A heat exchanger made of a pipe in which oil was heated from the outside from approximately 90 deg C to 170 deg C, by superheated steam of about 8 to 10 atmospheres had developed a leak at the rolled joint of the pipe and pipe bottom. The pipes were supposed to be made from St 35.29 steel and annealed at the rolled joint to 100 mm length. The outer pipe surface was strongly pitted by corrosion all around the rolled joint. In the vicinity of the steam chamber the pipe wall had oxidized through from the exterior to the interior at one spot. Adjoining this spot, grooves caused by erosion were noticeable. This was a typical case of crevice corrosion. The rolled joint evidently was not entirely tight, so that saturated steam condensate could penetrate into the gap.

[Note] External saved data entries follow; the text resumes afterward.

Lemma translate_not_found defs : forall offs s, translateStructOffset defs offs s = NotFound ->
  forall name body, In (name, body) defs -> contains s name = true ->
  body = [] \/ last_start body < offs.
Proof.
  induction defs as [|[n b] defs IH]; intros offs s H name body Hin Hc; [done|]. cbn in H.
  destruct Hin as [[= -> ->]|Hin].
  - rewrite Hc in H. destruct (member_at body 0 0 offs) eqn:Hm; try done.
    apply member_at_not_found in Hm. cbn in Hm. exact Hm.
  - destruct (contains s n); [destruct (member_at b 0 0 offs); try done|]; by eapply IH.
Qed.

Lemma member_at_found body : forall i partial offs m, member_at body i partial offs = Found m ->
  exists l1 t l2, body = l1 ++ t :: l2 /\ m = i + Z.of_nat (length l1)
                  /\ offs = partial + sumZ (map member_size l1).
Proof.
  induction body as [|t body IH]; intros i partial offs m H; [done|]. cbn in H.
  destruct (negb _); [done|]. destruct (Z.eqb_spec partial offs) as [->|].
  - simplify_eq H; intros <-. exists [], t, body. cbn. split_ands; [done|lia|lia].
  - apply IH in H as (l1 & t' & l2 & -> & -> & ->). exists (t :: l1), t', l2.
    change (sumZ (map member_size (t :: l1))) with (member_size t + sumZ (map member_size l1)).
    cbn [length app]. split_ands; [done|lia|lia].
Qed.

(** C20: Decomposing a copy into intrinsics: the copies follow each other without
    gap or overlap from the first offset, each starts at the member it names and
    is a multiple of four up to 128 bytes or at most 32 bytes, and together they
    cover the size (rounded up to four bytes unless a packet is written), or stop
    where no member starts. From offset 0 a complete decomposition advances the
    buffer by exactly the size. *)
Theorem memcpy_tiles structDefs xfer isWrite usePktBuf a cs :
  decompose (getMemberPos structDefs xfer) isWrite usePktBuf a = Some cs ->
  let pos := getMemberPos structDefs xfer in
  let n := total_size isWrite usePktBuf a in
  a_size a <= n < a_size a + 4 /\ exists e,
    tiles pos (a_off a) cs e /\ Forall size_ok cs
    /\ (e = a_off a + n \/ (e < a_off a + n /\ pos e = NotFound))
    /\ (a_off a = 0 -> e = n -> sumZ (map c_advance cs) = a_size a).
Proof.
  intros H. cbn zeta. destruct (decompose_spec _ _ _ _ _ H) as [Hn (e & Ht & Hs & Ha & He & H4)].
  assert (Hlt : total_size isWrite usePktBuf a < a_size a + 4) by (unfold total_size; case_bool; divlia).
  split; [lia|]. exists e. split_ands; try done. intros H0 Hen.
  rewrite H0 in *. rewrite (tiles_advance _ _ _ _ _ Ht Ha); [lia|lia|lia| |lia].
  intros c Hc. pose proof (tiles_off_lt _ _ _ _ Ht c Hc) as [Hc0 Hce].
  pose proof (tiles_positive _ _ _ _ Ht c Hc) as Hpos.
  unfold total_size in *. destruct (negb (usePktBuf && isWrite)); [|lia].
  assert (Hm : (a_size a + 3) / 4 * 4 mod 4 = 0) by divlia. specialize (H4 Hm).
  rewrite List.Forall_forall in H4. pose proof (H4 c ltac:(by apply list_elem_of_In)). divlia.
Qed.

Three links of a chain showing unusually strong wear were examined. Corresponding to the stress, the wear was strongest in the bends of the links, but it was especially pronounced in the bend in which the butt weld seam was located. Investigation showed the links were manufactured from an unkilled carbon-deficient steel, and were case hardened to a depth of 0.8 to 0.9 mm. The peripheral structure at the places not showing wear consisted of coarse acicular martensite with a high percentage of retained austenite. The links therefore were strongly overheated, probably directly heated during case hardening. The butt weld seams were not tight and were covered with oxide inclusions. Given that wear occurred preferentially at the welds it may be concluded that this weld defect contributed to the substantial wear. This leaves unanswered whether these chains could have withstood the high operating stress if they had been welded satisfactorily and hardened correctly, and whether it made any sense to case harden highly stressed chains of this type.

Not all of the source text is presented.